Bloods were taken and the result came back 5 days later. Pepi had Cri du Chat Syndrome. By that time I had read all about it. I wanted to prepare for the life journey in front of us the best I could. I thought, if this baby had to be born to somebody, it better be me. I can give him enemas at home, I will feed him with a syringe, I will massage his feet so he does not get contractures, I will persuade the Oakfield to take him… Lack of sleep was painful. And cries. Cries could last forever regardless of what I did.  The smell of vomit in my hair and clothes was eternal. I was at home alone with Pepi, there was not much to enjoy but surviving. Making it through the day. And night. I tried to breast feed to the point I had opened wounds on my breasts. I did it to the music – Ladies and Gentleman by George Michael. I imagined Pepi playing trumpet and me sitting in the front row. I loved swimming and I took him to Aqua Babies. They told us we were a hazard. We attended few playgroups in which we had nothing in common with others. I went to Oakfield for a meeting announcing Pepi’s diagnosis. Roisin Moriarty and Oakfield Nursery gave us comfort beyond any. In preparation for the meeting they went onto Cri du Chat Support Group web site and printed out relevant sections. They said that all children had special needs. They said as long as he was not at risk to himself and others, they would have him. At the time, just like now, he was like a little cub. I avoided other people holding him. However, during my meeting with Roisin, Auntie Kit Kat took him. They had a cuddle. Pepi had a poo. She changed him without asking. I loved her. At that point in time I think I loved those two ladies more than my own mother.   


As Pepi grew older, they suggested they applied for an inclusion grant and went on to interview a lovely girl who was Pepi’s one to one. She was great with him, but the attendance record was not great. It was never a problem for Oakfield or us. There were some days before holiday when I took Pepi to the nursery and said that I would pick him up after lunch so that he could sleep in the car. They would feed him and change him and he was ready to dose off on a journey to Dorset.  We had a wonderful Paediatrician, Helen Lewis, who gave nods to my ideas like sleeping on the font. Pepi had reflux and the highest risk to his life was aspiration. The risk of aspiration is much higher if baby sleeps on the back. A supportive and keen SALT was trying to persuade me to have Pepi PEG fed. I did not want to. He was swallowing. Yes, there were days when he was not eating at all. Luckily, Pepi was a generally healthy child who only had antibiotics 2 times in his life. We were dealing with most of stuff at home, with Dr Lewis on another end of the phone. Pepi had Ponseti attempted for his complex feet deformity, but ended up not sleeping or eating for 10 days soli, so we took the plaster off. He was still on 50th centile of the growth charts for Cri du Chat and Dr Lewis and I decided against PEG feed. He was, and still is, hypersensitive to touch and he would have only injured himself having it in his tummy.

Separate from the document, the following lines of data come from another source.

Lemma put_host id r :
  host_row_ok d id r ->
  (forall r0, td_hosts d !! id = Some r0 -> host_kept r0 r) -> (td_hosts d !! id = None -> next_id d0 <= id) ->
  inventory_inv (set_hosts <[id := r]> d) s /\ inventory_guar d0 (set_hosts <[id := r]> d).
Proof using Hinv Hguar.
  intros Hr Hold Hnew. pose proof Hinv as Hi. pose proof Hguar as [G1 G2 G3 G4 G5]. destruct Hi. split.
  - split; cbn; try done.
    + apply map_Forall_insert_2; [by apply (host_row_frame d)|by apply (host_rows_frame d)].
    + by apply (identity_rows_frame d).
    + eapply map_Forall_impl; [exact ii_profiles0|]. intros i p. apply profile_frame; [done| |by intros x; exists x].
      intros x Hx. destruct (decide (sp_host_id p = id)) as [<-|Hne].
      * exists r. cbn. rewrite lookup_insert_eq. split; [done|]. by apply Hold.
      * exists x. cbn. by rewrite lookup_insert_ne.
    + eapply map_Forall_impl; [exact ii_known0|]. intros i k. rewrite lookup_insert_is_Some'. tauto.
  - split; cbn; try done; [apply no_return_insert; [apply _|done..]|].
    intros i k Hk Hi. destruct (G5 i k Hk Hi) as [H|H]; [by left|]. right.
    rewrite lookup_insert_ne; [done|]. intros E. rewrite <- E in H. specialize (Hnew H). lia.
Qed.

Lemma put_identity id r :
  identity_row_ok d id r ->
  (forall r0, td_identities d !! id = Some r0 -> identity_kept r0 r) ->
  (td_identities d !! id = None -> next_id d0 <= id /\
    map_Forall (fun _ r' => ~ (ir_owner_id r' = ir_owner_id r /\ ir_fingerprint_sha256 r' = ir_fingerprint_sha256 r))
      (td_identities d)) ->
  inventory_inv (set_identities <[id := r]> d) s /\ inventory_guar d0 (set_identities <[id := r]> d).
Proof using Hinv Hguar.
  intros Hr Hold Hnew. pose proof Hinv as Hi. pose proof Hguar as [G1 G2 G3 G4 G5]. destruct Hi.
  assert (Huniq : forall j r', td_identities d !! j = Some r' -> ir_owner_id r = ir_owner_id r' ->
            ir_fingerprint_sha256 r = ir_fingerprint_sha256 r' -> id = j).
  { intros j r' Hj E1 E2. destruct (td_identities d !! id) as [r0|] eqn:E.
    - destruct (Hold r0 eq_refl). apply (ii_fingerprints0 id j r0 r'); congruence.
    - destruct (Hnew eq_refl) as [_ Hn]. destruct (Hn j r' Hj). by split. }
  split.
  - split; cbn; try done.
    + by apply (host_rows_frame d).
    + apply map_Forall_insert_2; [by apply (identity_row_frame d)|by apply (identity_rows_frame d)].
    + intros i j x y [[<- <-]|[_ Hi]]%lookup_insert_Some [[<- <-]|[_ Hj]]%lookup_insert_Some E1 E2; [done| | |].
      * by apply (Huniq j y).
      * symmetry. by apply (Huniq i x).
      * by apply (ii_fingerprints0 i j x y).
    + eapply map_Forall_impl; [exact ii_profiles0|]. intros i p. apply profile_frame; [done|by intros x; exists x|].
      intros x Hx. destruct (decide (sp_ssh_identity_id p = id)) as [<-|Hne].
      * exists r. cbn. rewrite lookup_insert_eq. split; [done|]. by apply Hold.
      * exists x. cbn. by rewrite lookup_insert_ne.
  - split; cbn; try done. apply no_return_insert; [apply _|done|done|]. intros H. by apply Hnew.
Qed.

We have been through a lot since. Pepi is now 6 years old. He attends 10 different health services. He bottom shuffles and crawls rather fast. He does not speak, but can show signs for food and toilet. He takes thickened fluids and eats pureed food. He likes gourmet stuff, garlic in particular, aubergines, fish. He is still incontinent, but we are starting potty training this month. He adores music. Swiss Cottage School that he attends is marvellous. They take him swimming, cycling in the park, he has one to one music therapy. I take him to IcanDance on Saturday. He has a “girlfriend” who he does yoga with every morning at the school. She thinks he is called Happy. Being called happy is the biggest achievement of my life.